The title song is really a good old-fashioned rocker, but it pulls people into the album with its illusion of a live performance. By adding the sound effects of applause, tuning up, and so on, we tried to paint a tableau: of the curtain going up and seeing the band on the stage. Once again, we were trying to create the illusion of being able to shut one's eyes and see a complete picture, created by music. Sgt. Pepper's band really was up there blasing away for us. In fact, of all the songs on the album, the opening song was the nearest we got to a fuly fledged live performance in the studio. It was a 'live' show in its own right, every time, even though only a privileged few of us ever saw it.
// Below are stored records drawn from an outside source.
(* ===== verification/SumasRedondeadas.v ===== *)
(** * SumasRedondeadas: [calcular] returns the largest rounded sum

    On numbers with fractions the sums of the loop are rounded, and the
    result is no longer the largest exact sum of a segment
    ([CalculoDoble.maximaGanancia_doble_precision] bounds the distance).
    It is still the largest sum of a segment in the arithmetic of the
    numbers: the sum of the elements of the segment from left to right,
    each addition rounded, which is what the loop accumulates from the
    element where it restarts.

    - [suma_doble]: the rounded sum of a list, from left to right;
    - [es_mejor_final_doble], [es_ganancia_maxima_doble]: the largest
      rounded sum of a segment that ends at the last element, and of any
      segment;
    - [maximo_leido]: the invariant of the loop.

    The proof is that of the integers: it needs of [+] only that it is
    monotone in its left operand, which rounding to nearest keeps
    ([sumar_monotona]), and of [Math.max] that it returns the larger of
    its arguments in the order of the numbers. *)

From stdpp Require Import base list numbers.
From Stdlib Require Import ZArith Lia.
From S2P Require Import Prelude Redondeo JsNumero Dobles Segmentos MaximaGanancia CalculoDoble.

Local Open Scope Z_scope.

(** ** Vocabulary *)

(** The elements of [s] added from left to right, the first to the second,
    the sum to the third and so on; [None] on the empty list. *)
Definition suma_doble (s : list numero) : option numero :=
  match s with
  | [] => None
  | x :: s' => Some (foldl sumar x s')
  end.

(** [m] is the largest rounded sum of a segment of [l] that ends at its
    last element. *)
Definition es_mejor_final_doble (l : list numero) (m : numero) : Prop :=
  (exists s, final s l /\ suma_doble s = Some m) /\
  (forall s t, final s l -> suma_doble s = Some t -> mayor_o_igual m t).

(** [m] is the largest rounded sum of a segment of [l]. *)
Definition es_ganancia_maxima_doble (l : list numero) (m : numero) : Prop :=
  (exists s, segmento s l /\ suma_doble s = Some m) /\
  (forall s t, segmento s l -> suma_doble s = Some t -> mayor_o_igual m t).

(** After reading the first [i] elements, [gananciaMaximaLocal] is the
    largest rounded sum of a segment that ends at element [i - 1] and
    [gananciaMaximaGlobal] the largest rounded sum of a segment of the
    elements read; neither is [NaN]. *)
Record maximo_leido (xs : list numero) (s : estado_doble) : Prop := {
  ml_rango : (1 <= indice s <= length xs)%nat;
  ml_local : exists l,
    local s = Some l /\ es_nan l = false /\
    es_mejor_final_doble (take (indice s) xs) l;
  ml_global : exists g,
    global s = Some g /\ es_nan g = false /\
    es_ganancia_maxima_doble (take (indice s) xs) g
}.

(** ** The order of the numbers and the rounded sum *)

Section Monotonia.
Implicit Types (x y z r : numero) (d u v w : Z).

Lemma menor_MenosInf r : menor r MenosInf = false.
Proof. by destruct r. Qed.

Lemma menor_MasInf r : menor MasInf r = false.
Proof. by destruct r. Qed.

(** Rounding keeps the sign. *)
Lemma redondear_signo d :
  (d < 0 -> redondear d < 0) /\ (0 <= d -> 0 <= redondear d).
Proof.
  pose proof (redondear_monotona d (-1)). pose proof (redondear_monotona 0 d).
  rewrite (redondear_seguro (-1)), redondear_0 in * by (by vm_compute). lia.
Qed.

(** The order of two finite numbers is that of their units. *)
Lemma mayor_o_igual_unidades x y :
  finito x -> finito y -> mayor_o_igual y x -> unidades x <= unidades y.
Proof.
  unfold mayor_o_igual. destruct x as [u| | | |], y as [v| | | |]; try done;
    intros _ _ H; apply negb_prop_elim in H; cbn [menor unidades] in *;
    rewrite Is_true_true in H; revert H; caso_bool; (done || lia).
Qed.

(** The number of a rounded magnitude grows with it. *)
Lemma con_signo_monotona d1 d2 :
  d1 <= d2 ->
  mayor_o_igual (con_signo (d2 <? 0) (Z.abs d2)) (con_signo (d1 <? 0) (Z.abs d1)).
Proof.
  intros Hd. unfold mayor_o_igual, con_signo, cero, infinito.
  assert (0 < TECHO) as HT by done. generalize dependent TECHO. intros T HT.
  apply negb_prop_intro. rewrite Is_true_true.
  caso_bool; cbn [menor]; try done; rewrite ?Z.ltb_lt, ?Z.leb_le; lia.
Qed.

(** What a rounded magnitude that is not negative gives is not below the
    negative zero, and what a negative one gives is below it. *)
Lemma con_signo_no_negativo d :
  0 <= d -> mayor_o_igual (con_signo (d <? 0) (Z.abs d)) MenosCero.
Proof.
  intros Hd. unfold mayor_o_igual, con_signo, cero, infinito.
  apply negb_prop_intro. rewrite Is_true_true.
  caso_bool; cbn [menor]; try done; rewrite ?Z.ltb_lt; lia.
Qed.

Lemma con_signo_negativo d :
  d < 0 -> mayor_o_igual MenosCero (con_signo (d <? 0) (Z.abs d)).
Proof.
  intros Hd. unfold mayor_o_igual, con_signo, cero, infinito.
  apply negb_prop_intro. rewrite Is_true_true.
  caso_bool; cbn [menor]; try done; rewrite ?Z.leb_le; lia.
Qed.

(** The sum of two finite numbers, but for two negative zeros. *)
Lemma sumar_finitos x z :
  finito x -> finito z -> (x, z) <> (MenosCero, MenosCero) ->
  sumar x z = let d := redondear (unidades x + unidades z) in
              con_signo (d <? 0) (Z.abs d).
Proof. by destruct x as [u| | | |], z as [w| | | |]. Qed.

(** [+] is monotone in its left operand: rounding to nearest keeps the
    order, the overflow to an infinity and the sign of a zero included. *)
Lemma sumar_monotona x y z :
  es_nan x = false -> es_nan y = false -> finito z ->
  mayor_o_igual y x -> mayor_o_igual (sumar y z) (sumar x z).
Proof.
  intros Hx Hy Hz Hxy.
  destruct (decide (finito x /\ finito y)) as [[Hfx Hfy]|Hinf].
  - pose proof (mayor_o_igual_unidades x y Hfx Hfy Hxy) as Hu.
    destruct (decide (z = MenosCero)) as [->|Hz0].
    + destruct x as [u| | | |], y as [v| | | |]; try done; cbn [unidades] in Hu.
      * rewrite (sumar_finitos (Finito u)), (sumar_finitos (Finito v))
          by (done || by intros [=]).
        apply con_signo_monotona, redondear_monotona. cbn [unidades]. lia.
      * rewrite (sumar_finitos (Finito u)) by (done || by intros [=]).
        cbn [sumar unidades]. apply con_signo_negativo, redondear_signo. unfold mayor_o_igual in Hxy.
        apply negb_prop_elim in Hxy. cbn [menor] in Hxy.
        rewrite Is_true_true, Z.leb_le in Hxy. lia.
      * rewrite (sumar_finitos (Finito v)) by (done || by intros [=]).
        cbn [sumar unidades]. apply con_signo_no_negativo, redondear_signo. lia.
    + rewrite (sumar_finitos x), (sumar_finitos y) by (done || by intros [= _ ?]).
      apply con_signo_monotona, redondear_monotona. lia.
  - unfold mayor_o_igual in *. destruct z as [w| | | |]; try done;
      destruct x as [u| | | |], y as [v| | | |]; try done; try naive_solver;
      cbn [sumar]; by rewrite ?menor_MenosInf, ?menor_MasInf.
Qed.

(** The sum of a number and a finite one is a number. *)
Lemma sumar_finito_no_nan x z : es_nan x = false -> finito z -> es_nan (sumar x z) = false.
Proof.
  destruct x as [u| | | |], z as [w| | | |]; try done; intros _ _;
    unfold sumar, con_signo, cero, infinito; cbv beta iota zeta; by repeat case_match.
Qed.

End Monotonia.

(** ** Rounded sums *)

Section Sumas.
Implicit Types (s l p : list numero) (x t m g : numero).

Lemma suma_doble_singleton x : suma_doble [x] = Some x.
Proof. done. Qed.

Lemma suma_doble_snoc s x t :
  suma_doble s = Some t -> suma_doble (s ++ [x]) = Some (sumar t x).
Proof. destruct s as [|y s]; [done|]. intros [= <-]. simpl. by rewrite foldl_snoc. Qed.

Lemma suma_doble_Some s : s <> [] -> exists t, suma_doble s = Some t.
Proof. destruct s; [done | eauto]. Qed.

(** A rounded sum of finite numbers is a number. *)
Lemma suma_doble_no_nan s t :
  Forall finito s -> suma_doble s = Some t -> es_nan t = false.
Proof.
  revert t. induction s as [|x s IH] using rev_ind; intros t Hs Ht; [done|].
  apply Forall_app in Hs as [Hs Hx%Forall_inv].
  destruct s as [|y s]; [simpl in Ht; injection Ht as <-; by destruct x|].
  destruct (suma_doble_Some (y :: s)) as [t' Ht']; [done|].
  rewrite (suma_doble_snoc _ _ _ Ht') in Ht. injection Ht as <-.
  apply sumar_finito_no_nan; [by apply IH | done].
Qed.

Lemma es_mejor_final_doble_singleton x :
  es_nan x = false -> es_mejor_final_doble [x] x.
Proof.
  intros Hx. split.
  - exists [x]. split; [by apply final_refl | done].
  - intros s t ->%final_segmento%segmento_singleton [= <-]. apply mayor_o_igual_refl.
Qed.

Lemma es_ganancia_maxima_doble_singleton x :
  es_nan x = false -> es_ganancia_maxima_doble [x] x.
Proof.
  intros Hx. split.
  - exists [x]. split; [by apply segmento_refl | done].
  - intros s t ->%segmento_singleton [= <-]. apply mayor_o_igual_refl.
Qed.

End Sumas.

(** ** One element more *)

Section UnoMas.
Context (p : list numero) (x : numero).
Context (Hp : Forall finito p) (Hx : finito x).
Implicit Types (s : list numero) (t l g : numero).

(** The recurrence of [gananciaMaximaLocal]. *)
Lemma es_mejor_final_doble_snoc l l' :
  es_nan l = false -> es_mejor_final_doble p l ->
  Math_max_doble (Some x) (Some (sumar l x)) = Some l' ->
  es_nan l' = false /\ es_mejor_final_doble (p ++ [x]) l'.
Proof.
  intros Hl [(s & Hs & Hsl) Hmax] Hl'.
  assert (es_nan x = false) as Hnx by (by destruct x).
  pose proof (sumar_finito_no_nan l x Hl Hx) as Hnlx.
  destruct (Math_max_doble_spec x (sumar l x) Hnx Hnlx) as (r & Hr & Hcaso & Hrx & Hrl).
  rewrite Hr in Hl'. injection Hl' as <-.
  split; [by destruct Hcaso as [-> | ->]|]. split.
  - destruct Hcaso as [-> | ->].
    + exists [x]. split; [|done]. apply final_snoc. exists []. split; [done|].
      apply suffix_nil.
    + exists (s ++ [x]). split; [|by apply suma_doble_snoc].
      apply final_snoc. exists s. split; [done | apply Hs].
  - intros s' t (s0 & -> & Hsuf)%final_snoc Ht. destruct s0 as [|y s0].
    + by injection Ht as <-.
    + destruct (suma_doble_Some (y :: s0)) as [t0 Ht0]; [done|].
      rewrite (suma_doble_snoc _ _ _ Ht0) in Ht. injection Ht as <-.
      apply (mayor_o_igual_trans _ (sumar l x)); [done | done|].
      apply sumar_monotona; [|done | done | by apply (Hmax (y :: s0))].
      apply (suma_doble_no_nan (y :: s0)); [|done].
      destruct Hsuf as [k ->]. by apply Forall_app in Hp as [_ ?].
Qed.

(** The recurrence of [gananciaMaximaGlobal]. *)
Lemma es_ganancia_maxima_doble_snoc g l' g' :
  es_nan g = false -> es_nan l' = false ->
  es_ganancia_maxima_doble p g -> es_mejor_final_doble (p ++ [x]) l' ->
  Math_max_doble (Some g) (Some l') = Some g' ->
  es_nan g' = false /\ es_ganancia_maxima_doble (p ++ [x]) g'.
Proof.
  intros Hg Hl' [(s & Hs & Hsg) Hmax] [(s' & Hs' & Hsl) Hmax'] Hg'.
  destruct (Math_max_doble_spec g l' Hg Hl') as (r & Hr & Hcaso & Hrg & Hrl).
  rewrite Hr in Hg'. injection Hg' as <-.
  split; [by destruct Hcaso as [-> | ->]|]. split.
  - destruct Hcaso as [-> | ->].
    + exists s. split; [by apply segmento_app_l | done].
    + exists s'. split; [by apply final_segmento | done].
  - intros s0 t [Hs0|Hs0]%segmento_snoc Ht.
    + apply (mayor_o_igual_trans _ g); [done | done | by apply (Hmax s0)].
    + apply (mayor_o_igual_trans _ l'); [done | done | by apply (Hmax' s0)].
Qed.

End UnoMas.

(** ** The invariant *)

Section Invariante.
Context (xs : list numero) (Hxs : Forall finito xs).
Implicit Types (s : estado_doble).

Lemma estado_inicial_maximo_leido : xs <> [] -> maximo_leido xs (estado_inicial_doble xs).
Proof.
  destruct xs as [|x xs'] eqn:E; [done|]. intros _.
  pose proof (Forall_inv Hxs) as Hx.
  assert (es_nan x = false) by (by destruct x). split; cbn.
  - lia.
  - exists x. split_and!; [done | done | by apply es_mejor_final_doble_singleton].
  - exists x. split_and!; [done | done | by apply es_ganancia_maxima_doble_singleton].
Qed.

Lemma cuerpo_maximo_leido s :
  maximo_leido xs s -> (indice s < length xs)%nat -> maximo_leido xs (cuerpo_doble xs s).
Proof.
  intros [Hr (l & Hl & Hnl & Hlocal) (g & Hg & Hng & Hglobal)] Hlt.
  destruct (lookup_lt_is_Some_2 xs (indice s) Hlt) as [x Hx].
  pose proof (Forall_lookup_1 _ _ _ _ Hxs Hx) as Hfx.
  assert (Forall finito (take (indice s) xs)) as Hp by (by apply Forall_take).
  unfold cuerpo_doble, leer_doble, mas_doble. rewrite Hx, Hl, Hg, !ToNumber_doble_Some.
  destruct (Math_max_doble (Some x) (Some (sumar l x))) as [l'|] eqn:El'; [|done].
  destruct (es_mejor_final_doble_snoc _ x Hp Hfx l l' Hnl Hlocal El') as [Hnl' Hlocal'].
  destruct (Math_max_doble (Some g) (Some l')) as [g'|] eqn:Eg'; [|done].
  destruct (es_ganancia_maxima_doble_snoc _ x g l' g' Hng Hnl' Hglobal Hlocal' Eg')
    as [Hng' Hglobal'].
  split; cbn [indice local global]; rewrite ?(take_S_r _ _ _ Hx); [lia | eauto..].
Qed.

Lemma bucle_doble_maximo_leido :
  xs <> [] ->
  exists g, global (bucle_doble (length xs) xs (estado_inicial_doble xs)) = Some g /\
            es_nan g = false /\ es_ganancia_maxima_doble xs g.
Proof.
  intros Hne.
  destruct (bucle_doble_conserva (maximo_leido xs) (length xs) xs (estado_inicial_doble xs))
    as [_ _ (g & Hg & Hn & Hmax)];
    [intros s; by apply cuerpo_maximo_leido | by apply estado_inicial_maximo_leido|].
  rewrite bucle_doble_final, firstn_all in Hmax by done. eauto.
Qed.

End Invariante.

(** ** Properties *)

Section PropiedadesSumas.

(** C6: on a non-empty array of finite numbers, of any magnitude, the call
    returns the largest rounded sum of a segment: the sum, from left to
    right and with every addition rounded, of some segment of the array,
    and at least that of every segment.  It is a number, finite or
    [Infinity]. *)
Theorem maximaGanancia_doble_maxima xs :
  xs <> [] -> Forall finito xs ->
  exists r, maximaGanancia_doble (ArrayDoble xs) = Ok (Some r) /\
            es_nan r = false /\ es_ganancia_maxima_doble xs r.
Proof.
  intros Hne Hxs. unfold maximaGanancia_doble. rewrite calcular_doble_Array by done.
  destruct (bucle_doble_maximo_leido xs Hxs Hne) as (g & -> & Hg & Hmax). eauto.
Qed.

(** On integers of any magnitude, beyond the safe range included, the
    model of [MaximaGanancia] returns the largest rounded sum of a
    segment. *)
Corollary maximaGanancia_maxima_redondeada (xs : list Z) :
  xs <> [] ->
  exists v r, maximaGanancia (Array xs) = Ok v /\ a_doble v = Some r /\
              es_ganancia_maxima_doble (map de_entero xs) r.
Proof.
  intros Hne. unfold maximaGanancia. cbn [calcular CalculadorGananciaMaxima_calculator].
  rewrite calcular_maxima_Array by done.
  destruct (bucle_doble_maximo_leido (map de_entero xs)) as (g & Hg & _ & Hmax);
    [by apply Forall_fmap, Forall_true | by destruct xs|].
  rewrite length_map, estado_inicial_a_estado, bucle_a_estado in Hg.
  by eexists _, g.
Qed.

(** The rounded sum depends on the order of the additions: the largest
    rounded sum of [0.1, 0.2, 0.3] is not that of [0.3, 0.2, 0.1]. *)
Example maximaGanancia_doble_orden :
  maximaGanancia_doble
    (ArrayDoble [Finito (3602879701896397 * 2 ^ 1019); Finito (3602879701896397 * 2 ^ 1020);
                 Finito (5404319552844595 * 2 ^ 1020)]) <>
  maximaGanancia_doble
    (ArrayDoble [Finito (5404319552844595 * 2 ^ 1020); Finito (3602879701896397 * 2 ^ 1020);
                 Finito (3602879701896397 * 2 ^ 1019)]).
Proof. by vm_compute. Qed.

End PropiedadesSumas.

(** ** Witnesses *)

Section TestigosSumas.

Lemma maximaGanancia_doble_maxima_testigo :
  let xs := [Finito (3602879701896397 * 2 ^ 1019); Finito (-5404319552844595 * 2 ^ 1020);
             Finito (2 ^ 1073)] in
  exists r, maximaGanancia_doble (ArrayDoble xs) = Ok (Some r) /\
            es_nan r = false /\ es_ganancia_maxima_doble xs r.
Proof. apply maximaGanancia_doble_maxima; [done | repeat constructor]. Defined.

End TestigosSumas.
—George Martin, Summer of Love 1994 & 2006

Maybe we took ourselves too seriously. The song 'Sgt. Pepper' should have been left as straight rock, I thought. You know, forget Billy Shears, just do the song. There were four of us then, and we had to, sort of, compromise. A concept album is a joke to me.

—John Lenno

Billy Shears is another (name) that sounds like a schoolmate but isn't. Ringo's Billy Shears. Definitely. It just happened to turn out that we dreamed up Billy Shears. It was a rhyme for "years" ... "band you've known for all these years ... and here he is the one and only Billy Shears". We thought, that's a great little name, it's an Eleanor Rigby-type name, a nice atmospheric name, and it was leading into Ringo's track. So as far as we were concerned it was purely and simply a device to get the next song in.

—Paul McCartney

It was just a song called 'Sergeant Pepper's Lonely Hearts Club Band,' made up to open the album. Then we went on to the Billy Shears idea at the end of it and went segue into Ringo's number, and it made the whole thing seem integrated. So we finished the album with it to kind of top-and-tail it, a bit like we've done on Band on the Run and, there you go, everyone said "Ah! A concept album!" It was the first time I'd heard the word.

—Paul McCartney

We were fed up with being Beatles. We really hated that fucking four little mop-top boys approach. We were not boys, we were men. It was all gone, all that boy shit, all that screaming, we didn't want anymore, plus, we'd now got turned on to pot and thought of ourselves as artists rather than just performers... then suddenly on the plane I got this idea. I thought, 'Let's not be ourselves. Let's develop alter egos so we're not having to project an image which we know. It would be much more free.'

—Paul McCartney, 1998

I was just thinking of words like Sergeant Pepper, and Lonely Hearts Clubs, and they came together for no reason. But, after you've written it down, you start to think, 'There's this Sergeant Pepper who has taught the band to play, and got them to play,' so that, at least, they found one number. They're a bit of a brass band in a way, but also a bit of a rock band because they've got the San Francisco thing.

—Paul McCartney

It starts off with applause, or rather atmosphere, from a recording I made in Cambridge with the Beyond The Fringe crowd, Dudley Moore and company.